As mentioned above, the amino-carboxylic molecular junction is an ultrafast electron transfer pathway [43], and consequently, the migration of excitation energy from the CDs to their superficial molecules is predominant due to the absence of long-time trips [36]. As shown in Figure 5c, PL decay studies reveal a markedly shortened lifetime of S3 (2.32 ns) in contrast with that of CD-COOH (5.40 ns), confirming the suppression of energy loss to the hole trapping and structural defects. Recently, some works also reported S-doped CDs, in which a variety of S-contained groups coexisted [25,26,27,28]. However, the PL emission of these S-doped CDs mainly exhibited blue or cyan colors and did not rely on the types of S-contained groups. To clarify whether the PL shifts between S2 and S3 are related to S contents in CDs or not, control experiments were conducted. During the surface modification for CDs-COOH, not only the reaction temperature but also the amount of added molecules such as sulfanilic acid and 4-aminothiophenol were changed. Although these factors could lead to large changes of the PL intensity, but they did not cause obvious shifts in the peak PL emission (Figures S4 and S5). Thereby, the charge transfers rather than the inter-band crossings are dominant in radiative recombination for molecule-modified CDs.

4. Conclusions

Molecules containing a benzene ring and different heteroatom substituents were employed to modify CDs through the acylation reaction, forming amino-carboxylic bonds.
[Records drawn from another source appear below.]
(* ===== verification/Memory.v ===== *)
(** * The linear memory block

  The buffer [mem_p] that the host gives to [UWASM_MACHINE::Init_memory]: a block
  of bytes at an address of the host.  Positions are offsets from [mem_p].  An
  access outside the block, or to a block that [realloc] has moved away, is a
  fault.  Multi-byte accesses are little endian. *)

From S2P Require Import Prelude CInt.
From Stdlib Require Import ZArith Lia.
Local Open Scope Z_scope.

Record BLOCK : Type := mkBLOCK {
  b_addr : Z;                (** host address of the first byte *)
  b_size : Z;                (** bytes allocated *)
  b_live : bool;             (** not yet released by [realloc] *)
  b_init : Z -> Z;           (** what the bytes held when the block was handed over *)
  b_bytes : gmap Z Z;        (** the bytes written since *)
}.

(** Byte values are octets. *)
Record wf_block (b : BLOCK) : Prop := {
  wf_init : forall i, in_u 8 (b_init b i);
  wf_bytes : forall i v, b_bytes b !! i = Some v -> in_u 8 v;
}.

Definition byte_at (b : BLOCK) (i : Z) : Z := default (b_init b i) (b_bytes b !! i).
Definition set_byte (i v : Z) (b : BLOCK) : BLOCK :=
  mkBLOCK (b_addr b) (b_size b) (b_live b) (b_init b) (<[i := UINT8 v]> (b_bytes b)).

(** [n] bytes from [i], least significant first. *)
Fixpoint le_read (b : BLOCK) (i : Z) (n : nat) : Z :=
  match n with
  | O => 0
  | S n => byte_at b i + 256 * le_read b (i + 1) n
  end.
Fixpoint le_write (i v : Z) (n : nat) (b : BLOCK) : BLOCK :=
  match n with
  | O => b
  | S n => le_write (i + 1) (Z.shiftr v 8) n (set_byte i v b)
  end.

Definition in_block (b : BLOCK) (i : Z) (n : nat) : bool :=
  b_live b && (0 <=? i) && (i + Z.of_nat n <=? b_size b).

Definition load (n : nat) (i : Z) (b : BLOCK) : outcome Z :=
  if in_block b i n then Ok (le_read b i n) else Err MemFault.
Definition store (n : nat) (i v : Z) (b : BLOCK) : outcome BLOCK :=
  if in_block b i n then Ok (le_write i v n b) else Err MemFault.

(** [memcpy] of a list of bytes. *)
Fixpoint put_bytes (i : Z) (l : list Z) (b : BLOCK) : BLOCK :=
  match l with
  | [] => b
  | v :: l => put_bytes (i + 1) l (set_byte i v b)
  end.
Definition copy_in (i : Z) (l : list Z) (b : BLOCK) : outcome BLOCK :=
  if (match l with [] => true | _ => in_block b i (length l) end)
  then Ok (put_bytes i l b) else Err MemFault.

Section Laws.
Lemma byte_at_set_same i v b : byte_at (set_byte i v b) i = UINT8 v.
Proof. unfold byte_at, set_byte. simpl. now rewrite lookup_insert_eq. Qed.

Lemma byte_at_set_other i j v b : i <> j -> byte_at (set_byte i v b) j = byte_at b j.
Proof. intros H. unfold byte_at, set_byte. simpl. now rewrite lookup_insert_ne. Qed.

Lemma byte_at_range b i : wf_block b -> in_u 8 (byte_at b i).
Proof.
  intros [H1 H2]. unfold byte_at. destruct (b_bytes b !! i) eqn:E; simpl; eauto.
Qed.

Lemma wf_set_byte i v b : wf_block b -> wf_block (set_byte i v b).
Proof.
  intros [H1 H2]. split; [exact H1|]. intros j w. simpl.
  destruct (decide (i = j)) as [->|].
  - rewrite lookup_insert_eq. intros [= <-]. apply wrapu_range. lia.
  - rewrite lookup_insert_ne by assumption. apply H2.
Qed.

Lemma byte_at_write_other i v n b j : j < i \/ i + Z.of_nat n <= j ->
  byte_at (le_write i v n b) j = byte_at b j.
Proof.
  revert i v b. induction n as [|n IH]; intros i v b H; simpl; [reflexivity|].
  rewrite IH by lia. apply byte_at_set_other. lia.
Qed.

Lemma le_read_ext b c i n :
  (forall j, i <= j < i + Z.of_nat n -> byte_at b j = byte_at c j) ->
  le_read b i n = le_read c i n.
Proof.
  revert i. induction n as [|n IH]; intros i H; simpl; [reflexivity|].
  rewrite (H i) by lia. rewrite IH; [reflexivity|]. intros j Hj. apply H. lia.
Qed.

Lemma le_read_range b i n : wf_block b -> in_u (8 * Z.of_nat n) (le_read b i n).
Proof.
  intros Hb. revert i. induction n as [|n IH]; intros i; [split; simpl; lia|].
  simpl le_read. pose proof (byte_at_range b i Hb) as [H1 H2].
  destruct (IH (i + 1)) as [H3 H4].
  split; [lia|].
  replace (8 * Z.of_nat (S n)) with (8 + 8 * Z.of_nat n) by lia.
  rewrite Z.pow_add_r by lia. lia.
Qed.

(** Splitting a value into its low octet and the rest. *)
Lemma wrapu_octet n v : wrapu (8 * Z.of_nat (S n)) v
  = UINT8 v + 256 * wrapu (8 * Z.of_nat n) (Z.shiftr v 8).
Proof.
  unfold UINT8, wrapu. rewrite Z.shiftr_div_pow2 by lia. change (2 ^ 8) with 256.
  replace (8 * Z.of_nat (S n)) with (8 + 8 * Z.of_nat n) by lia.
  rewrite Z.pow_add_r by lia. change (2 ^ 8) with 256.
  pose proof (pow2_pos (8 * Z.of_nat n) ltac:(lia)).
  rewrite Z.rem_mul_r by lia. reflexivity.
Qed.

Lemma le_read_write_same i v n b : le_read (le_write i v n b) i n = wrapu (8 * Z.of_nat n) v.
Proof.
  revert i v b. induction n as [|n IH]; intros i v b.
  - simpl. unfold wrapu. now rewrite Z.mod_1_r.
  - cbn [le_write le_read].
    rewrite IH, byte_at_write_other, byte_at_set_same by lia.
    symmetry. apply wrapu_octet.
Qed.

Lemma le_read_write_other i v n j m b :
  j + Z.of_nat m <= i \/ i + Z.of_nat n <= j ->
  le_read (le_write i v n b) j m = le_read b j m.
Proof. intros H. apply le_read_ext. intros k Hk. apply byte_at_write_other. lia. Qed.

(** What a write leaves alone. *)
Lemma le_write_frame i v n b :
  b_size (le_write i v n b) = b_size b /\ b_live (le_write i v n b) = b_live b /\
  b_addr (le_write i v n b) = b_addr b.
Proof.
  revert i v b. induction n as [|n IH]; intros i v b; simpl; [auto|].
  destruct (IH (i + 1) (Z.shiftr v 8) (set_byte i v b)) as (H1 & H2 & H3).
  rewrite H1, H2, H3. auto.
Qed.

Lemma wf_le_write i v n b : wf_block b -> wf_block (le_write i v n b).
Proof.
  revert i v b. induction n as [|n IH]; intros i v b H; simpl; [exact H|].
  apply IH. now apply wf_set_byte.
Qed.

Lemma put_bytes_frame i l b :
  b_size (put_bytes i l b) = b_size b /\ b_live (put_bytes i l b) = b_live b /\
  b_addr (put_bytes i l b) = b_addr b.
Proof.
  revert i b. induction l as [|v l IH]; intros i b; simpl; [auto|].
  destruct (IH (i + 1) (set_byte i v b)) as (H1 & H2 & H3). rewrite H1, H2, H3. auto.
Qed.

Lemma byte_at_put_bytes i l b j :
  byte_at (put_bytes i l b) j =
    if (i <=? j) && (j <? i + Z.of_nat (length l))
    then UINT8 (nth (Z.to_nat (j - i)) l 0) else byte_at b j.
Proof.
  revert i b. induction l as [|v l IH]; intros i b; cbn [put_bytes length].
  - destruct (Z.leb_spec i j), (Z.ltb_spec j (i + Z.of_nat 0)); simpl; auto; lia.
  - rewrite IH. destruct (Z.eq_dec i j) as [->|Hne].
    + destruct (Z.leb_spec (j + 1) j); [lia|].
      rewrite byte_at_set_same, Z.leb_refl, Z.sub_diag.
      destruct (Z.ltb_spec j (j + Z.of_nat (S (length l)))); [reflexivity|lia].
    + rewrite byte_at_set_other by exact Hne.
      destruct (Z.leb_spec (i + 1) j), (Z.ltb_spec j (i + 1 + Z.of_nat (length l))),
        (Z.leb_spec i j), (Z.ltb_spec j (i + Z.of_nat (S (length l)))); try lia; simpl; auto.
      replace (Z.to_nat (j - i)) with (S (Z.to_nat (j - (i + 1)))) by lia. reflexivity.
Qed.

Lemma wf_put_bytes i l b : wf_block b -> wf_block (put_bytes i l b).
Proof.
  revert i b. induction l as [|v l IH]; intros i b H; simpl; [exact H|].
  apply IH. now apply wf_set_byte.
Qed.

Lemma load_store_same n i v b b' : store n i v b = Ok b' ->
  load n i b' = Ok (wrapu (8 * Z.of_nat n) v).
Proof.
  unfold store, load. destruct (in_block b i n) eqn:E; [|discriminate].
  intros [= <-]. unfold in_block in *.
  destruct (le_write_frame i v n b) as (-> & -> & _). rewrite E.
  now rewrite le_read_write_same.
Qed.

Lemma load_store_other n i v m j b b' : store n i v b = Ok b' ->
  j + Z.of_nat m <= i \/ i + Z.of_nat n <= j -> load m j b' = load m j b.
Proof.
  unfold store, load. destruct (in_block b i n) eqn:E; [|discriminate].
  intros [= <-] H. unfold in_block in *.
  destruct (le_write_frame i v n b) as (-> & -> & _).
  now rewrite le_read_write_other.
Qed.

Lemma store_Ok n i v b b' : store n i v b = Ok b' ->
  b_size b' = b_size b /\ b_live b' = b_live b /\ b_addr b' = b_addr b /\
  (wf_block b -> wf_block b').
Proof.
  unfold store. destruct (in_block b i n); [|discriminate]. intros [= <-].
  destruct (le_write_frame i v n b) as (H1 & H2 & H3).
  do 3 (split; [assumption|]). apply wf_le_write.
Qed.

Lemma load_range n i b v : wf_block b -> load n i b = Ok v -> in_u (8 * Z.of_nat n) v.
Proof.
  intros Hb. unfold load. destruct (in_block b i n); [|discriminate].
  intros [= <-]. now apply le_read_range.
Qed.

Lemma copy_in_Ok i l b b' : copy_in i l b = Ok b' ->
  b_size b' = b_size b /\ b_live b' = b_live b /\ b_addr b' = b_addr b /\
  (wf_block b -> wf_block b') /\
  forall j, byte_at b' j =
    if (i <=? j) && (j <? i + Z.of_nat (length l))
    then UINT8 (nth (Z.to_nat (j - i)) l 0) else byte_at b j.
Proof.
  unfold copy_in. destruct (match l with [] => true | _ => _ end); [|discriminate].
  intros [= <-]. destruct (put_bytes_frame i l b) as (H1 & H2 & H3).
  do 3 (split; [assumption|]). split; [apply wf_put_bytes|].
  intros j. apply byte_at_put_bytes.
Qed.
End Laws.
The different PL behaviors and emission colors were presented with the variations of heteroatom substituents in the used molecules. This could be attributed to photo-excited electron transfer from CDs to different LUMO levels of modified molecules via amino-carboxylic molecular junctions. Not only does this work provide a novel approach for tuning the emissive states in CDs and could be beneficial in understanding the rules governing the charge transfer from CDs to their surfaces, but it also enables new opportunities in the use of CDs, since different heteroatom groups could lead to many probabilities for conjugation with ions and molecules. For instance, the CDs from S2 can be used for the selective detection of Fe3+ in live cells and aqueous solutions (Figure S6) owing to the introduction of SO3H groups. Our presented CDs are also expected to expand the choices for drug delivery, tracers, biosensing, and so on through the selective combination of heteroatom groups in CDs with drugs or organic molecules.